German on the Oder: Where story(s) merge

WAldemar Gielzok is angry. A year ago, the Polish government reduced the number of language lessons for the German minority. Since then, children in Opole and Silesia have only been learning German for one hour a week. “Here we have a case where Polish citizens who profess to be Polish, live in Poland, pay taxes, suddenly found out that they have become hostages in a political dispute between Germans and Poles,” says the chairman of the German Education Society in Opole.
Among other things, the organization takes care of further training for German teachers in Silesia. The conservative-nationalist government in Warsaw wants to force the federal government to also recognize the two million Polish-speaking people in Germany as a minority, says Gielzok. And she should spend more money on Polish lessons at German schools.
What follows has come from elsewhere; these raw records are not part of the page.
(** * QModbusServer: register map, coil codec and request dispatcher

    A shallow embedding of [src/serialbus/qmodbusserver.cpp].  Fixed-width
    integers are [Z] with the conversions written out, [QVector] is a list
    indexed from zero, the server's private object is a record of its four
    tables, and a handler returns either a response together with the new
    server state or a fault (an access the C++ code leaves undefined). *)

From Stdlib Require Import ZArith Lia.
From stdpp Require Import base list gmap.

Local Open Scope Z_scope.

(** ** Fixed-width integers *)

Definition quint8 (z : Z) : Z := z mod 256.
Definition quint16 (z : Z) : Z := z mod 65536.

(** [int] to [unsigned int], the conversion the usual arithmetic conversions
    apply to [startAddress() + valueCount()], an [int] plus an unsigned
    count, before it is compared: a negative sum becomes its distance above
    2^32.  The sums converted lie between -2^31 and 2^32, the start address
    being an [int] and a vector holding fewer than 2^31 words. *)
Definition to_unsigned (z : Z) : Z := if z <? 0 then z + 2 ^ 32 else z.

(** ** Outcomes

    [Undecodable]: the payload is too short for the fields the handler
    decodes.  [IndexOutOfRange]: [QVector::operator[]] outside the vector,
    which Qt asserts against and otherwise leaves undefined. *)

Inductive fault : Set := Undecodable | IndexOutOfRange.

Inductive result (A : Type) : Type :=
| Ok (a : A)
| Fault (f : fault).
Arguments Ok {A} a.
Arguments Fault {A} f.

Definition bind {A B : Type} (r : result A) (k : A -> result B) : result B :=
  match r with
  | Ok a => k a
  | Fault f => Fault f
  end.

Notation "'let*' p ':=' e 'in' k" :=
  (bind e (fun x => match x with p => k end))
  (at level 10, p pattern, e at level 100, k at level 200, only parsing).

(** ** QVector and std::bitset<8> *)

Module QVector.

Definition count (v : list Z) : Z := Z.of_nat (length v).

(** [mid(pos, len)], called here with [pos >= 0] and [len >= 0] only:
      the sub-vector from [pos], cut at the end of the vector. *)
Definition mid (v : list Z) (pos len : Z) : list Z :=
    take (Z.to_nat len) (drop (Z.to_nat pos) v).

(** [resize(n)]: cut, or extend with default-constructed (zero) words. *)
Definition resize (v : list Z) (n : Z) : list Z :=
    take (Z.to_nat n) v ++ replicate (Z.to_nat n - length v)%nat 0.

(** [insert(i, n, t)]: [n] copies of [t] before position [i]. *)
Definition insert (v : list Z) (i n t : Z) : list Z :=
    take (Z.to_nat i) v ++ replicate (Z.to_nat n) t ++ drop (Z.to_nat i) v.

Definition in_range (v : list Z) (i : Z) : bool :=
    (0 <=? i) && (i <? count v).

(** [v[i]] read through the non-const [operator[]]. *)
Definition get (v : list Z) (i : Z) : result Z :=
    if in_range v i then
      match v !! Z.to_nat i with
      | Some w => Ok w
      | None => Fault IndexOutOfRange
      end
    else Fault IndexOutOfRange.

(** [v[i] = w]. *)
Definition set (v : list Z) (i w : Z) : result (list Z) :=
    if in_range v i then Ok (<[Z.to_nat i := w]> v) else Fault IndexOutOfRange.

(** [value(i)]: the default-constructed word outside the vector. *)
Definition value (v : list Z) (i : Z) : Z :=
    if in_range v i then default 0 (v !! Z.to_nat i) else 0.

End QVector.

Module bitset8.

(** [byte[pos] = b] *)
Definition assign (byte pos : Z) (b : bool) : Z :=
    if b then Z.setbit byte pos else Z.clearbit byte pos.

(** [byte[pos]] *)
Definition test (byte pos : Z) : bool := Z.testbit byte pos.

End bitset8.

(** Conversions between a [quint16] word and a [bool]. *)
Definition to_bool (w : Z) : bool := negb (w =? 0).
Definition of_bool (b : bool) : Z := Z.b2z b.

(** ** QModbusDataUnit *)

Inductive RegisterType : Set :=
| Invalid | DiscreteInputs | Coils | InputRegisters | HoldingRegisters.

Definition RegisterType_eqb (a b : RegisterType) : bool :=
  match a, b with
  | Invalid, Invalid | DiscreteInputs, DiscreteInputs | Coils, Coils
  | InputRegisters, InputRegisters | HoldingRegisters, HoldingRegisters => true
  | _, _ => false
  end.

(** Modelled from the spec: class [QModbusDataUnit] (qmodbusdataunit.h is
    not part of the sources).  A register table has a kind, a signed start
    address and an ordered sequence of 16-bit words indexed
    [0 .. valueCount-1]; it is valid iff its kind is not [Invalid].  The
    element accessors take a position in that sequence, which is how
    [setData] reads its argument ([newData.value(i - newData.startAddress())]);
    [setValue] outside the sequence changes nothing.  The count is
    unsigned, as the cast [int(newData.valueCount())] in [setData] shows:
    where the code stores a sum of a start address and a count in an [int]
    the sum is the integer sum, the tables being far smaller than the range
    of [int]; where it compares such a sum directly the sum is converted by
    [to_unsigned]. *)
Record QModbusDataUnit : Set := mkDataUnit {
  registerType : RegisterType;
  startAddress : Z;
  values : list Z
}.

Definition valueCount (u : QModbusDataUnit) : Z := QVector.count (values u).

Definition isValid (u : QModbusDataUnit) : bool :=
  negb (RegisterType_eqb (registerType u) Invalid).

Definition setValues (u : QModbusDataUnit) (newValues : list Z) : QModbusDataUnit :=
  mkDataUnit (registerType u) (startAddress u) newValues.

Definition value (u : QModbusDataUnit) (index : Z) : Z :=
  QVector.value (values u) index.

Definition setValue (u : QModbusDataUnit) (index newValue : Z) : QModbusDataUnit :=
  if QVector.in_range (values u) index
  then setValues u (<[Z.to_nat index := newValue]> (values u))
  else u.

(** ** Protocol data units *)

(** Modelled from the spec: [QModbusPdu], [QModbusResponse] and
    [QModbusExceptionResponse] (qmodbuspdu.h is not part of the sources).
    A PDU is a function code and a payload of bytes; the fields of a
    payload are laid out in order, 16-bit fields most significant byte
    first; an exception response sets bit 7 of the function code and
    carries the one-byte exception code. *)
Record QModbusPdu : Set := mkPdu {
  functionCode : Z;
  data : list Z
}.

Definition IllegalFunction : Z := 1.
Definition IllegalDataAddress : Z := 2.
Definition IllegalDataValue : Z := 3.

Definition QModbusExceptionResponse (fc ec : Z) : QModbusPdu :=
  mkPdu (Z.lor fc 0x80) [ec].

Definition encode16 (w : Z) : list Z := [quint8 (w / 256); quint8 w].

(** [QModbusResponse(fc, quint16, quint16)] *)
Definition QModbusResponse_u16_u16 (fc a b : Z) : QModbusPdu :=
  mkPdu fc (encode16 a ++ encode16 b).

(** [QModbusResponse(fc, quint8, QVector<quint8>)] *)
Definition QModbusResponse_u8_bytes (fc n : Z) (bytes : list Z) : QModbusPdu :=
  mkPdu fc (quint8 n :: map quint8 bytes).

Definition decode16 (hi lo : Z) : Z := quint8 hi * 256 + quint8 lo.

(** [decodeData(&quint16, &quint16)] *)
Definition decodeData_u16_u16 (request : QModbusPdu) : result (Z * Z) :=
  match data request with
  | a1 :: a0 :: b1 :: b0 :: _ => Ok (decode16 a1 a0, decode16 b1 b0)
  | _ => Fault Undecodable
  end.

(** [decodeData(&quint16, &quint16, &quint8)] *)
Definition decodeData_u16_u16_u8 (request : QModbusPdu) : result (Z * Z * Z) :=
  match data request with
  | a1 :: a0 :: b1 :: b0 :: c :: _ => Ok (decode16 a1 a0, decode16 b1 b0, quint8 c)
  | _ => Fault Undecodable
  end.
The demands are not new. They keep popping up, as do those after reparations. The fact that they are getting louder again at the moment also has something to do with the fact that parliamentary elections will be held in autumn in Poland take place. “The Germans serve as an enemy image. Anti-German resentment is a good basis for addressing a certain electorate,” says Gielzok, referring above all to those who are critical of the European Union and equate Germany with Brussels.
A new generation
The leading coalition partner, the party Law and Justice (PiS), has clearly lost approval in recent polls, but is still ahead with more than 35 percent. The liberal coalition of citizens is currently around 30 percent. She has support especially in western Poland. In the past parliamentary elections in 2015 and 2019, a clear east-west difference can be seen on the voting cards. In the former German territories, the right is far less successful.
Anyone traveling in Silesia and West Pomerania quickly realizes that the relationship to the Germans and the German heritage in the region has changed in recent years. Old buildings, cemeteries and monuments are cared for, rediscovered and restored. For a long time there was concern that the reunified Germany could second World War lost territories beyond the Oder, there is now a generation of Poles who are no longer directly affected by the trauma of war and expulsion.
This reportage follows the Oder, formerly a German river, now the very porous border between Poland and Germany. It begins in Oppeln, the center of the German minority Wroclaw, once one of the largest cities in the German Reich, and ends in Stettin, a metropolis in the otherwise structurally weak region in the triangle of Brandenburg, Mecklenburg-Western Pomerania and West Pomerania. It is just 20 kilometers from the city center to the border, two hours by car from Berlin.